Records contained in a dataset
Lemma json_of_canonical L `{!LimitsOk L} env v t j :
  names_ok env -> encodable L v = true -> json_of env v t = Some j -> canonical L false j = true.
Proof.
  intros Hnames.
  cut ((forall t j, encodable L v = true -> json_of env v t = Some j -> canonical L false j = true) /\
    forall w t j, v = VOptional (Some w) -> encodable L w = true -> json_of env w t = Some j ->
      canonical L false j = true).
  { naive_solver. }
  clear t j. induction v as [b|z|x|x| | |u v IH|m IH|l IH|w IH|a IH|fs IH] using value_nested_ind;
    (split; [|try by intros ? ? ? [=]]); try by intros ? ? [=].
  all: try (intros t j He Hj; destruct t; try discriminate Hj; injection Hj as <-; cbn in *;
    rewrite ?He; done).
  all: try (match goal with |- forall _ _, encodable _ _ = true -> _ => idtac end;
    intros t j He Hj; destruct t; try discriminate Hj).
  - cbn in Hj. case_bool_decide; [done|]. exact (proj1 IH _ _ He Hj).
  - apply json_of_object in Hj as (o & -> & HF). cbn in He |- *. apply andb_true_iff in He as [Hs He].
    rewrite <-(sortedb_keys m o (Forall2_keys (fun a v => json_of env a TAny = Some v) m o HF)), Hs. cbn.
    clear Hs. induction HF as [|ka kj m o [Hk Hj] _ IHF]; [done|]. cbn in He |- *.
    rewrite !andb_true_iff in He. destruct He as [[Hkey He1] He2]. inversion_clear IH as [|? ? [Ha _] IHr].
    rewrite <-Hk, Hkey, (Ha TAny kj.2) by done. by apply IHF.
  - apply json_of_array in Hj as (o & -> & HF). cbn in He |- *. apply andb_true_iff in He as [Hl He].
    rewrite <-(Forall2_length _ _ _ HF), Hl. clear Hl. cbn.
    induction HF as [|a x l o Hj _ IHF]; [done|]. cbn in He |- *.
    apply andb_true_iff in He as [He1 He2]. inversion_clear IH as [|? ? [Ha _] IHr].
    rewrite (Ha t x) by done. by apply IHF.
  - intros v u x [= ->] He Hj. by eapply (proj1 (IH v eq_refl)).
  - cbn in Hj. exact (proj1 IH _ _ He Hj).
  - rewrite json_of_struct in Hj. apply bind_Some in Hj as (si & Hsi & Hj).
    apply bind_Some in Hj as (l & Hl & Hj). case_bool_decide; [|done].
    apply fmap_Some_1 in Hj as (o & Hj & ->). apply (fields_json_canonical L env l fs [] o IH He); [|done..].
    destruct (Hnames _ _ _ Hsi Hl) as [_ Hp]. rewrite forallb_forall in Hp.
    apply Forall_forall. intros mn Hin%list_elem_of_In. by apply plain_key, Hp.
Qed.

Lemma schema_ok_names env k : schema_ok env k -> names_ok env.
Proof.
  intros Hok s si l Hs Hl. specialize (Hok _ _ Hs). unfold struct_ok in Hok. rewrite Hl in Hok.
  rewrite !andb_true_iff, bool_decide_eq_true in Hok. tauto.
Qed.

• THE PROBLEM: Your answer must be the line containing "- cbn in Hj. case_bool_decide;" through the last line above, copied exactly, with nothing added.

• WRITTEN SOLUTION:
  - cbn in Hj. case_bool_decide; [done|]. exact (proj1 IH _ _ He Hj).
  - apply json_of_object in Hj as (o & -> & HF). cbn in He |- *. apply andb_true_iff in He as [Hs He].
    rewrite <-(sortedb_keys m o (Forall2_keys (fun a v => json_of env a TAny = Some v) m o HF)), Hs. cbn.
    clear Hs. induction HF as [|ka kj m o [Hk Hj] _ IHF]; [done|]. cbn in He |- *.
    rewrite !andb_true_iff in He. destruct He as [[Hkey He1] He2]. inversion_clear IH as [|? ? [Ha _] IHr].
    rewrite <-Hk, Hkey, (Ha TAny kj.2) by done. by apply IHF.
  - apply json_of_array in Hj as (o & -> & HF). cbn in He |- *. apply andb_true_iff in He as [Hl He].
    rewrite <-(Forall2_length _ _ _ HF), Hl. clear Hl. cbn.
    induction HF as [|a x l o Hj _ IHF]; [done|]. cbn in He |- *.
    apply andb_true_iff in He as [He1 He2]. inversion_clear IH as [|? ? [Ha _] IHr].
    rewrite (Ha t x) by done. by apply IHF.
  - intros v u x [= ->] He Hj. by eapply (proj1 (IH v eq_refl)).
  - cbn in Hj. exact (proj1 IH _ _ He Hj).
  - rewrite json_of_struct in Hj. apply bind_Some in Hj as (si & Hsi & Hj).
    apply bind_Some in Hj as (l & Hl & Hj). case_bool_decide; [|done].
    apply fmap_Some_1 in Hj as (o & Hj & ->). apply (fields_json_canonical L env l fs [] o IH He); [|done..].
    destruct (Hnames _ _ _ Hsi Hl) as [_ Hp]. rewrite forallb_forall in Hp.
    apply Forall_forall. intros mn Hin%list_elem_of_In. by apply plain_key, Hp.
Qed.

Lemma schema_ok_names env k : schema_ok env k -> names_ok env.
Proof.
  intros Hok s si l Hs Hl. specialize (Hok _ _ Hs). unfold struct_ok in Hok. rewrite Hl in Hok.
  rewrite !andb_true_iff, bool_decide_eq_true in Hok. tauto.
Qed.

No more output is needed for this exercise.